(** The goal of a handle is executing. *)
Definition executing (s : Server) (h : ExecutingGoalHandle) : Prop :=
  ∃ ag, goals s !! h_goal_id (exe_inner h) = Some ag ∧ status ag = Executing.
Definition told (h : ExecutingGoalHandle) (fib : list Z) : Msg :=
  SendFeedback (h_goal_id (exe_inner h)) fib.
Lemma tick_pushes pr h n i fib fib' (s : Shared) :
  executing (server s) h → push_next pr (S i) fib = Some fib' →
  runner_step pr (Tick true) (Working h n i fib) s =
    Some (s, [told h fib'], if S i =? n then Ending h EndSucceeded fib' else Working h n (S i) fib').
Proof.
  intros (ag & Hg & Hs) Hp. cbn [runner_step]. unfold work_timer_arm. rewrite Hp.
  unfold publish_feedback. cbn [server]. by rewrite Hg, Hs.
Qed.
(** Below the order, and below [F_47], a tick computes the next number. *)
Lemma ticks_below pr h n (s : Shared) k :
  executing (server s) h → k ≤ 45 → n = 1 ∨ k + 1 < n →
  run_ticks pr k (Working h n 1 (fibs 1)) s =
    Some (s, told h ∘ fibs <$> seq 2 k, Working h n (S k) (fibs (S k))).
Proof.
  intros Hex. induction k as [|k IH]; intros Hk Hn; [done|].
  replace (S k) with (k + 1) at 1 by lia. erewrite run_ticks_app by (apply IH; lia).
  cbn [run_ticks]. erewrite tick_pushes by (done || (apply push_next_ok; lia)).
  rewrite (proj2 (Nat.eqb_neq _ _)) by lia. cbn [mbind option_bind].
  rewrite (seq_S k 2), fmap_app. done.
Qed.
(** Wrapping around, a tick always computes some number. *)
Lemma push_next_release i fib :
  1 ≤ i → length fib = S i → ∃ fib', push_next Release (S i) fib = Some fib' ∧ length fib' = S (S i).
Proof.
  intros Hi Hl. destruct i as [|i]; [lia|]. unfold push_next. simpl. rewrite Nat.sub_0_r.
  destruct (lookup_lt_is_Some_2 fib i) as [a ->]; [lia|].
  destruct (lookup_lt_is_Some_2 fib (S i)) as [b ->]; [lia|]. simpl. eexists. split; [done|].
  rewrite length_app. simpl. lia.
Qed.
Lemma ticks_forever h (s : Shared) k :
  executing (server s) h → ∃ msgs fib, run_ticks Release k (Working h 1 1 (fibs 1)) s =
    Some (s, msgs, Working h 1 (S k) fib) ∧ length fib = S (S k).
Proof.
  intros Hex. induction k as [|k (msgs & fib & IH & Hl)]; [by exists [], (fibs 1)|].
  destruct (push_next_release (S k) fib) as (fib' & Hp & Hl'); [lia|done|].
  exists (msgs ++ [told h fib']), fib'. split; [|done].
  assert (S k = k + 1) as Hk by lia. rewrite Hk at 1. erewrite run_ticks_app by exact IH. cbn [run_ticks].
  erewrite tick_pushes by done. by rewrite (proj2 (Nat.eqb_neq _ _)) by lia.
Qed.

━━━━━━━━━━━━━━━━━━━━━━━━━━━━━━

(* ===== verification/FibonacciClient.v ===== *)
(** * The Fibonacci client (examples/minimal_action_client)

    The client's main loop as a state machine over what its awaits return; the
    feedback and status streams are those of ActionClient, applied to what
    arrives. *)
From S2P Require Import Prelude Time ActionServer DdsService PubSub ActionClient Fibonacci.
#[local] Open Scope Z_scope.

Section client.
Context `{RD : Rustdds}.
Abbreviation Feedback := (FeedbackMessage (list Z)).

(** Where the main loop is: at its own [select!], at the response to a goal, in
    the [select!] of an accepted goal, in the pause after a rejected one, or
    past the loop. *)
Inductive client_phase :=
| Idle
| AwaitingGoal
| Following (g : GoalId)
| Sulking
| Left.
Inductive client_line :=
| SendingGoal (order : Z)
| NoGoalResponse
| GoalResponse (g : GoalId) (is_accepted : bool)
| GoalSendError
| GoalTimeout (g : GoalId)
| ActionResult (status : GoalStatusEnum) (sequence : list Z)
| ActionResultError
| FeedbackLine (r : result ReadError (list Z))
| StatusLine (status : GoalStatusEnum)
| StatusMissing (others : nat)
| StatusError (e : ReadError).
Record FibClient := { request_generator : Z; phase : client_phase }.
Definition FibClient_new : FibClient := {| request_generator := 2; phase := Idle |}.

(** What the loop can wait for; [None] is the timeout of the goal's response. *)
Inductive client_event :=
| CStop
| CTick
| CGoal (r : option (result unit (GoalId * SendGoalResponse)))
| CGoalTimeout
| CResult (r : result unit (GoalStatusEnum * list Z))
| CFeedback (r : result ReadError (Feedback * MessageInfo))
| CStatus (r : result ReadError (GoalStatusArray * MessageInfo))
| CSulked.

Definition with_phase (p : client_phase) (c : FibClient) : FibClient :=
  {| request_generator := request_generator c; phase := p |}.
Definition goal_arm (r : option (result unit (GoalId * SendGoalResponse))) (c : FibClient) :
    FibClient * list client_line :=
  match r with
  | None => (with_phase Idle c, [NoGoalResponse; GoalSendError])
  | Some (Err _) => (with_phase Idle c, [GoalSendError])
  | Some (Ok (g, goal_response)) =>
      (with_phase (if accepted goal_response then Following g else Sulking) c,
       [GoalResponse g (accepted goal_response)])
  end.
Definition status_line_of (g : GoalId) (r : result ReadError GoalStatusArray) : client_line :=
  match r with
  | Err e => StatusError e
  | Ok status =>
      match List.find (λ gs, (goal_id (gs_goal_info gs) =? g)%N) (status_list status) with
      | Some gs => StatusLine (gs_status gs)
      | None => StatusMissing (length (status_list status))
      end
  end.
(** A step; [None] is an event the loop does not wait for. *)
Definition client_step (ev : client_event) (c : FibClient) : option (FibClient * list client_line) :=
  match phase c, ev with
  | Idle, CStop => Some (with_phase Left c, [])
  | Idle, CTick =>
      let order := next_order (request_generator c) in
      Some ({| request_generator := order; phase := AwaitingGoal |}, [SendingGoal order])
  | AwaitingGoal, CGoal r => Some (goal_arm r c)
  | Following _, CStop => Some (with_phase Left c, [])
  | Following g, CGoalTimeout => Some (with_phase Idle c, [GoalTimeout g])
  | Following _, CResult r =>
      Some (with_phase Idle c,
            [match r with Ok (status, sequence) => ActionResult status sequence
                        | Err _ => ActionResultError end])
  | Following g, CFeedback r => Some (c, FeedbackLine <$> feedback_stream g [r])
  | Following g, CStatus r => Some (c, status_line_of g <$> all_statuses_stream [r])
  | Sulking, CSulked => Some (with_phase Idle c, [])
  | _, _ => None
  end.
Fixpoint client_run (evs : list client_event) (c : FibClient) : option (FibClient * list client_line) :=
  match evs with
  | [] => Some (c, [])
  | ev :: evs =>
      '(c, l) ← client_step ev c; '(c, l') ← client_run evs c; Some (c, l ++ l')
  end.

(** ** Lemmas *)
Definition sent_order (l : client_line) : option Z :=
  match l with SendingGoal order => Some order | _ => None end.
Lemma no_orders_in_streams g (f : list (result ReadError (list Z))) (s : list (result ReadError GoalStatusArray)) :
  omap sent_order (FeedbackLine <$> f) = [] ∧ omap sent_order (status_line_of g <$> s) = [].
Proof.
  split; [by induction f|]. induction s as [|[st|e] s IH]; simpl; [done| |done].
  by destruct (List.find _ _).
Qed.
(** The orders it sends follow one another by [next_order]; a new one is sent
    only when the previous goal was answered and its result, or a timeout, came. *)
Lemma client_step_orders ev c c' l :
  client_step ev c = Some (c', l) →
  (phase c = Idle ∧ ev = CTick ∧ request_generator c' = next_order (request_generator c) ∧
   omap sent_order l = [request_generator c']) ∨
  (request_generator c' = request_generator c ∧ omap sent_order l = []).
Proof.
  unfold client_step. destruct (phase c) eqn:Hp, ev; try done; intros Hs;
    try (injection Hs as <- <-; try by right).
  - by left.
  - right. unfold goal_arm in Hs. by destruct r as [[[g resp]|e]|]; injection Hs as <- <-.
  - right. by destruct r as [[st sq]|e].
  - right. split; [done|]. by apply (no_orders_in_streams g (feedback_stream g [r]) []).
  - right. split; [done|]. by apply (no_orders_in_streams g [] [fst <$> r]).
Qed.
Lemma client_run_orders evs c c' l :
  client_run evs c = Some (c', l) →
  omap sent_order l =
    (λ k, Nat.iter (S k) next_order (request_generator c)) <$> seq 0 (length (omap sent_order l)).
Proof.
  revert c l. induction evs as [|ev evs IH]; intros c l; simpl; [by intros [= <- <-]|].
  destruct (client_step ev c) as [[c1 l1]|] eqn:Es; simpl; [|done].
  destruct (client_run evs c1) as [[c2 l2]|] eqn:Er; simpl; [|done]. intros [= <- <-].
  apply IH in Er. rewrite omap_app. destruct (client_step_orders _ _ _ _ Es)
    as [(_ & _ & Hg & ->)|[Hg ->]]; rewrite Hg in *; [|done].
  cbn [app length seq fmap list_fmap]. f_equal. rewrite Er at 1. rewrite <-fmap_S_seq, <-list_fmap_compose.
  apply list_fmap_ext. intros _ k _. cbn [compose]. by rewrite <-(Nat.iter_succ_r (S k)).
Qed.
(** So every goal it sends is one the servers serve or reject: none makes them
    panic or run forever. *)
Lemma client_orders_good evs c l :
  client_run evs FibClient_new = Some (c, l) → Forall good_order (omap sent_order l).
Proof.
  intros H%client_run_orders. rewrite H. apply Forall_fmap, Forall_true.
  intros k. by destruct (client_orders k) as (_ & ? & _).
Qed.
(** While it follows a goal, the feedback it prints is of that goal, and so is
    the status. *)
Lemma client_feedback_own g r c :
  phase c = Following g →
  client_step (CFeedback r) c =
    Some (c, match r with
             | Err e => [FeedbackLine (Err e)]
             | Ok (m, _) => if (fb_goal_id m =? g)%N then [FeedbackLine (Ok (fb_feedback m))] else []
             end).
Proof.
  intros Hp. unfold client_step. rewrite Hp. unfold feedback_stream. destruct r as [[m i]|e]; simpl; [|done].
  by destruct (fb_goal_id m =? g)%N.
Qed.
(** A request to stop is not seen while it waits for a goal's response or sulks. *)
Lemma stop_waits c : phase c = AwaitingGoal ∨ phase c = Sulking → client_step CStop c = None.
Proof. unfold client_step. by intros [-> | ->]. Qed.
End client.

━━━━━━━━━━━━━━━━━━━━━━━━━━━━━━

WORK ITEM -
What is the number of lines in the listing that hold "StatusLine"? Give that number and nothing more.

TASK RESULT -
2